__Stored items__
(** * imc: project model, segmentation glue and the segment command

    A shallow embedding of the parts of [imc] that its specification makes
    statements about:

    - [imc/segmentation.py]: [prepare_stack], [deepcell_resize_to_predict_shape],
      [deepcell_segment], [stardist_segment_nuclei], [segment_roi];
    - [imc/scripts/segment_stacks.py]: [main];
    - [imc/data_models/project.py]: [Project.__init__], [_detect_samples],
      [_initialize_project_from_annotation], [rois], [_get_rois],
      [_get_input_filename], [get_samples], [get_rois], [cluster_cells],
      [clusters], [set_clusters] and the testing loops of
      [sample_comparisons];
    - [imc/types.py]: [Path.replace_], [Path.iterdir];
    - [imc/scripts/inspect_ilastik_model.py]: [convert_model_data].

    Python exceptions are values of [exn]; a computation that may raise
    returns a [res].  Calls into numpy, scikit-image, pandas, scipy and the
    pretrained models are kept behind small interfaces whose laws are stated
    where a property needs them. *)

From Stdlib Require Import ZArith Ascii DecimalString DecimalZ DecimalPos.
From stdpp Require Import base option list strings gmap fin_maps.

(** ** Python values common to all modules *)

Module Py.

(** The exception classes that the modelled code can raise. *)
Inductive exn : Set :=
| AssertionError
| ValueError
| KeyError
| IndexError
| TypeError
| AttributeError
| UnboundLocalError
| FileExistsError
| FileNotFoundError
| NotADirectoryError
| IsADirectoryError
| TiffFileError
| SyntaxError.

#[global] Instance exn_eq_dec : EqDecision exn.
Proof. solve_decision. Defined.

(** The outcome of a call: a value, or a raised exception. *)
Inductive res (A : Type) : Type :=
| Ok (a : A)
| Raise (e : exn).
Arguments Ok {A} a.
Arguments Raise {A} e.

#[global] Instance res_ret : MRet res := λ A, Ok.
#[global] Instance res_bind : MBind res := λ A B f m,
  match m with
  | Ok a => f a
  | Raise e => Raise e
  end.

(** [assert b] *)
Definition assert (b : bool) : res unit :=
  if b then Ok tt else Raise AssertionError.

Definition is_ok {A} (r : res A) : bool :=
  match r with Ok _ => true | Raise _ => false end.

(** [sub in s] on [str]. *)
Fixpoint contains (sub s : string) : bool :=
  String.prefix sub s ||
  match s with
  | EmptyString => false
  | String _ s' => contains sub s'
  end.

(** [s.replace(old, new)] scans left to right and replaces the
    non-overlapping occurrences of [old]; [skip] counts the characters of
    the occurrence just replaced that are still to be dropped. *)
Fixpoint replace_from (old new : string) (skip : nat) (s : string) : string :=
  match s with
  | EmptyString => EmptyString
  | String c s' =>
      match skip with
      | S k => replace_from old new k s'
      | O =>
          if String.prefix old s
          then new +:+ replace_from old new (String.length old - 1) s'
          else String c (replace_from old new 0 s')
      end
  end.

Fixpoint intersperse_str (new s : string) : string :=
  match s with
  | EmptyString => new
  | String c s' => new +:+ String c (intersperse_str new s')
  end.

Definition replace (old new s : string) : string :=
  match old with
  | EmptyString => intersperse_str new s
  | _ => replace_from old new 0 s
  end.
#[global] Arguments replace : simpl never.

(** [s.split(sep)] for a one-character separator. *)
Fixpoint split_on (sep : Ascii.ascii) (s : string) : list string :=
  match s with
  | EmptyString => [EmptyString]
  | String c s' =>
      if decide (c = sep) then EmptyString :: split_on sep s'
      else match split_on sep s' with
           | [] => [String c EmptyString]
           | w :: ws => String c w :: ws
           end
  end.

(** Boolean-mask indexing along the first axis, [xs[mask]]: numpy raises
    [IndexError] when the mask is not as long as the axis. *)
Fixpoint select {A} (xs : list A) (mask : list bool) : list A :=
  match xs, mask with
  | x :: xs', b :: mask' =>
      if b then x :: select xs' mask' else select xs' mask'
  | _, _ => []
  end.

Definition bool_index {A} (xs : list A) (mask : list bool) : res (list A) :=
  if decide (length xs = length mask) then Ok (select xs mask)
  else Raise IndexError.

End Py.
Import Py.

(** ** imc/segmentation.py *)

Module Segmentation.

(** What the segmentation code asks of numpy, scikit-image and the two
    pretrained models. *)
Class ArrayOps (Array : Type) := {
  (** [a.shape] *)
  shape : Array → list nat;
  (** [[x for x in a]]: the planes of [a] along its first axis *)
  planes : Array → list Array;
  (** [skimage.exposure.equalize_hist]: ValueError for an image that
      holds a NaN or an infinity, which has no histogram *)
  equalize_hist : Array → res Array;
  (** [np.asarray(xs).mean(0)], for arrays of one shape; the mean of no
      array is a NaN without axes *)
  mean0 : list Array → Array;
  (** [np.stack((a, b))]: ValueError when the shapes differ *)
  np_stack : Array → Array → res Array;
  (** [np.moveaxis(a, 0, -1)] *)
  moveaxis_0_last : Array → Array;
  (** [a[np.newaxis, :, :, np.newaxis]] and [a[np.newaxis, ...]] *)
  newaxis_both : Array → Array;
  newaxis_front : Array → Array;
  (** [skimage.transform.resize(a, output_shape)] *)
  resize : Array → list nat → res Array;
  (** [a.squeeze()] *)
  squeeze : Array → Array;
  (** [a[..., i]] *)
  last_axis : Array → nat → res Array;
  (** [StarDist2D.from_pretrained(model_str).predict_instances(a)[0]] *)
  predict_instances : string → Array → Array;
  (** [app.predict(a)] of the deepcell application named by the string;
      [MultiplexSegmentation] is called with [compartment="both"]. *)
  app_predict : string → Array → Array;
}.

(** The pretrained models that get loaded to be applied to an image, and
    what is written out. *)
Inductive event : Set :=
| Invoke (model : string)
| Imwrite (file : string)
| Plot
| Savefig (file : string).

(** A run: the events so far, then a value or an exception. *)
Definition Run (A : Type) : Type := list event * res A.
--
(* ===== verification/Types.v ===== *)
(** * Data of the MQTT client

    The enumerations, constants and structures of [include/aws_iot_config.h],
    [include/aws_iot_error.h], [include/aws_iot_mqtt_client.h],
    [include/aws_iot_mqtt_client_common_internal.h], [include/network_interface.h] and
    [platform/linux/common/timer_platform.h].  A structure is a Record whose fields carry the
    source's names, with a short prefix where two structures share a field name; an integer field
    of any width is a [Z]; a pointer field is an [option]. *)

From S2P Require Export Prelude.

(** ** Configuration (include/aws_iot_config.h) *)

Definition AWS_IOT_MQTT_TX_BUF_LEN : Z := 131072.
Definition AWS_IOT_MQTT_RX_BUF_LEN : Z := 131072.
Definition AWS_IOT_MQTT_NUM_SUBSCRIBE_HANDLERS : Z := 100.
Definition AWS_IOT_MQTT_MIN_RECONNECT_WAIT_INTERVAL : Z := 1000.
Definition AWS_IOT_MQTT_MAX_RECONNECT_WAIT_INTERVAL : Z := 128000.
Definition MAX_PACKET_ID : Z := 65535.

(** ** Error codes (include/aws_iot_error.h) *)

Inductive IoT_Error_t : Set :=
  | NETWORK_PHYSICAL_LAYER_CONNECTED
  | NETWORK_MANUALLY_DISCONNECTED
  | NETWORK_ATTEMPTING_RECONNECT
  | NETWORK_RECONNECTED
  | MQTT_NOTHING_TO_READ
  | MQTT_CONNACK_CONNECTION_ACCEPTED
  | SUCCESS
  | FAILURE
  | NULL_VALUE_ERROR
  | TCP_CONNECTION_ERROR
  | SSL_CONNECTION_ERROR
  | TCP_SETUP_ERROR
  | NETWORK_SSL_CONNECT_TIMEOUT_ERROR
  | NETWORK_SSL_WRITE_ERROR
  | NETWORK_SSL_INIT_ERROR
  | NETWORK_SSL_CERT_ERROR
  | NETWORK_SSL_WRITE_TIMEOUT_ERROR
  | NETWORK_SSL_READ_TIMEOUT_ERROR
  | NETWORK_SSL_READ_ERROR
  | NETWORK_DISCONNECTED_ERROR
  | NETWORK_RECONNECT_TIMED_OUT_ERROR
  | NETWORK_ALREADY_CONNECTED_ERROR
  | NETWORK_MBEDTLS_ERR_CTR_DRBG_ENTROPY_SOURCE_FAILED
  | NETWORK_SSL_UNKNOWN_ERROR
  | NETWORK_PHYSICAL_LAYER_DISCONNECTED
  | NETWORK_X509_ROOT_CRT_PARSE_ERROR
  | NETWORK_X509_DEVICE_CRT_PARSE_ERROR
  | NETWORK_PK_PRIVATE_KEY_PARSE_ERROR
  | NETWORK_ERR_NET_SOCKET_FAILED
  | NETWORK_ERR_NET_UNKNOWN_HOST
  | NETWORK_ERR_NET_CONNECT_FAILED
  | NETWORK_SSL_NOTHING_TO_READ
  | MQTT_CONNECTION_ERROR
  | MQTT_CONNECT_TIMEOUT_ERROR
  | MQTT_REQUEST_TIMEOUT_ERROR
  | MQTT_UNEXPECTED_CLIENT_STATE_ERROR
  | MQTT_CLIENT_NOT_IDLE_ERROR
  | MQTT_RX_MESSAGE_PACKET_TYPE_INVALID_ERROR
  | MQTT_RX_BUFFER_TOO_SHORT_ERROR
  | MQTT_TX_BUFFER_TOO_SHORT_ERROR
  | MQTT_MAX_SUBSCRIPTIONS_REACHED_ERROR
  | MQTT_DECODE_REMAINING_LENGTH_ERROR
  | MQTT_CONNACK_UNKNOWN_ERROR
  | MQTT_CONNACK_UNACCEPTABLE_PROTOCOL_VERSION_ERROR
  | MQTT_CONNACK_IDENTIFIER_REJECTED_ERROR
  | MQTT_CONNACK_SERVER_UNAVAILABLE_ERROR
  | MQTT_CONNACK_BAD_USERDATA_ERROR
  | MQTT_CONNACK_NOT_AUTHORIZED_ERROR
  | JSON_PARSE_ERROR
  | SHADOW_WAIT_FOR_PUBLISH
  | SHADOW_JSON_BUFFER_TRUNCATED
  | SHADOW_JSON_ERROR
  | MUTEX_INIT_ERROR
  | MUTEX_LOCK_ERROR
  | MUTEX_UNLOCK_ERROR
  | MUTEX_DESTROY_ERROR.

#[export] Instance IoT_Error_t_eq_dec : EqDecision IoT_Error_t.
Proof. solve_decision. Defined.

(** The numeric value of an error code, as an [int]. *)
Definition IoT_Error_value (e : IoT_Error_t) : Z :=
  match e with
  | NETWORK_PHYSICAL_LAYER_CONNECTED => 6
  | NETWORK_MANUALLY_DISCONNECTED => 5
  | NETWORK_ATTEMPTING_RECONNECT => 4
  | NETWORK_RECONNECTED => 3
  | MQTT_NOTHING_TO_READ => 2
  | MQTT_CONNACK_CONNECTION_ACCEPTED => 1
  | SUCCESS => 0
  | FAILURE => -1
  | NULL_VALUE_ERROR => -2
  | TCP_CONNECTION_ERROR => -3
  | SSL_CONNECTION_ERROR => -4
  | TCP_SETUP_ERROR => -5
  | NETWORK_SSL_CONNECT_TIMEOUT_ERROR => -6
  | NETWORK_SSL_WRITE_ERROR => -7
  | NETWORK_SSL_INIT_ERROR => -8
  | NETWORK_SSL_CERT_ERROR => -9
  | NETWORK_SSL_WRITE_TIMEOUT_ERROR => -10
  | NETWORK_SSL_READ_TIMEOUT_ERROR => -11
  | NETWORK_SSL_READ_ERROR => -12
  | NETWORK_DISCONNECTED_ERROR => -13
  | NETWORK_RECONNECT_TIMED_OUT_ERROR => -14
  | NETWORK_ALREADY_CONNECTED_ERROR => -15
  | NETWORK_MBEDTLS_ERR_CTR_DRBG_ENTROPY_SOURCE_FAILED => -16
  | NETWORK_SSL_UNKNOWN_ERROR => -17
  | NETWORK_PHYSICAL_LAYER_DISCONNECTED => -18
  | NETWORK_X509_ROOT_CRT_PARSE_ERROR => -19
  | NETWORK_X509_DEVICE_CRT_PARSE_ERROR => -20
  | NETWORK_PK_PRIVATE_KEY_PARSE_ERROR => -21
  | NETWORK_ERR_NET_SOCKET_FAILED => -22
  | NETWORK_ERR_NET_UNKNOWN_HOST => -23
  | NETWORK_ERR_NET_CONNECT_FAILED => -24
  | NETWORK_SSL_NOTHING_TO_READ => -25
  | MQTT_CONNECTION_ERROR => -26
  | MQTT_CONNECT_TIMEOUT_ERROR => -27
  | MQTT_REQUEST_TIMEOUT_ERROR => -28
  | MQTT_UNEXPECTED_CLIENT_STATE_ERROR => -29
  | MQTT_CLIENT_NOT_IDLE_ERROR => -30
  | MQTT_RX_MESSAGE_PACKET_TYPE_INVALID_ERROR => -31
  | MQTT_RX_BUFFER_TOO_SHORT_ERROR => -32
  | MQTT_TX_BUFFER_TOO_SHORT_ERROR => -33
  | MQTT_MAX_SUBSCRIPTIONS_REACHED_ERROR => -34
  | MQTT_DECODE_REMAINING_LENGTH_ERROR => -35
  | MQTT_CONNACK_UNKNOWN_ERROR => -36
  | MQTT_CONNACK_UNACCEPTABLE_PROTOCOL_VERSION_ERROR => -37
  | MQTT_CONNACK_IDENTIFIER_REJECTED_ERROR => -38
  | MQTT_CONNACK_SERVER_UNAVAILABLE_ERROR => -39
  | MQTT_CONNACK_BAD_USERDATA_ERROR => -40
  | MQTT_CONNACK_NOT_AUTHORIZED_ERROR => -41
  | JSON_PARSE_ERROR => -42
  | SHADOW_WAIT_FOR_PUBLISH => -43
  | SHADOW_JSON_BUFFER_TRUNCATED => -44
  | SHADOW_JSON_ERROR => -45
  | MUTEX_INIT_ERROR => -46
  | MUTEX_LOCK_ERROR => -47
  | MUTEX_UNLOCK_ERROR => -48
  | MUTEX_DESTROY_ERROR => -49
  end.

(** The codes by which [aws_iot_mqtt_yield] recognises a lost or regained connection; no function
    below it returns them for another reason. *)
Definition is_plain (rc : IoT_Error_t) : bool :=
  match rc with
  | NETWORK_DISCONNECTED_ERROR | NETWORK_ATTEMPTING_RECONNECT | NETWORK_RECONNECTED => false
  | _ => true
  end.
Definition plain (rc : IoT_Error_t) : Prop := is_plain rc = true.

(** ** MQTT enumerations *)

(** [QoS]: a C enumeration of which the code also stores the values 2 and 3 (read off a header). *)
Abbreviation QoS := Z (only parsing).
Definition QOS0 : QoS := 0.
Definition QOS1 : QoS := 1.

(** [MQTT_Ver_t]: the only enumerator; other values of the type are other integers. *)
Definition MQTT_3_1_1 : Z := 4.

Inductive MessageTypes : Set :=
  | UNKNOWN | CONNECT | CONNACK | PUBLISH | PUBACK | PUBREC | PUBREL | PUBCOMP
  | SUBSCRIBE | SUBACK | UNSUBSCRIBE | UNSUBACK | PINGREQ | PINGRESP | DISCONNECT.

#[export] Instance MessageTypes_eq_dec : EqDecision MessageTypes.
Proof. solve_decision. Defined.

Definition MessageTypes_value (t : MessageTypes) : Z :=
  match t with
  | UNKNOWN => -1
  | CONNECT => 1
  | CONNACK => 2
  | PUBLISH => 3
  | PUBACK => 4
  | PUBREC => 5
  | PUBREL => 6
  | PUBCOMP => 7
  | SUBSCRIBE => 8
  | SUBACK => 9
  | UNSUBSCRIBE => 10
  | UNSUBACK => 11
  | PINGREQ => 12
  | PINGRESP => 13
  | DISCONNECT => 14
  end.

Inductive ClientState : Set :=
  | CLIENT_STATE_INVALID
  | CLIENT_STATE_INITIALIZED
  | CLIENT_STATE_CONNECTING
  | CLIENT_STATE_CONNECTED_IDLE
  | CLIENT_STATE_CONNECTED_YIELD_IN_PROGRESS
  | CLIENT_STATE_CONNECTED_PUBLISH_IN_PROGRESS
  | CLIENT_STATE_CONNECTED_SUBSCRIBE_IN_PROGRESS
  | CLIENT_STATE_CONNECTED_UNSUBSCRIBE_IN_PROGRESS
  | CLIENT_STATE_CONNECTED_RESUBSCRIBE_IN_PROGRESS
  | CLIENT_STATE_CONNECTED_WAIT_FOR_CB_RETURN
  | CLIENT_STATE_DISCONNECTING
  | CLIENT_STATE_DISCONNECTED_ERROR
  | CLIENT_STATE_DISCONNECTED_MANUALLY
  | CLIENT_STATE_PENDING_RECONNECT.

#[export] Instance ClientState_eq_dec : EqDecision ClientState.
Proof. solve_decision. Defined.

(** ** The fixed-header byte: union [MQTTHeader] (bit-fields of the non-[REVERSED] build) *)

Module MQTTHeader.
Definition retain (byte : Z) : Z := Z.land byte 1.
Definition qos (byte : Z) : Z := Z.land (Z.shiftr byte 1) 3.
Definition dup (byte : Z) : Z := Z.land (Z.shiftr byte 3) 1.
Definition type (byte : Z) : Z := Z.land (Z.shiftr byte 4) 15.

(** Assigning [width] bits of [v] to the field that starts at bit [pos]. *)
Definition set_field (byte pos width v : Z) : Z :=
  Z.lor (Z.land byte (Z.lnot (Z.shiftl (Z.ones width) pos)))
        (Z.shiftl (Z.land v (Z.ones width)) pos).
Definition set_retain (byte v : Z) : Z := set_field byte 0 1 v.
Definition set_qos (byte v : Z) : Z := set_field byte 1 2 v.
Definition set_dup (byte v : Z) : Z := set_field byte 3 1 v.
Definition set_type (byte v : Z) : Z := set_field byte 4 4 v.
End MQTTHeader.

__Task directions__
In the data above, find the line that contains "what is written out. *)" and the line that contains "Definition Run (A". Repeat exactly those lines and every line between them, and only those.

__Solved exercise__
    what is written out. *)
Inductive event : Set :=
| Invoke (model : string)
| Imwrite (file : string)
| Plot
| Savefig (file : string).

(** A run: the events so far, then a value or an exception. *)
Definition Run (A : Type) : Type := list event * res A.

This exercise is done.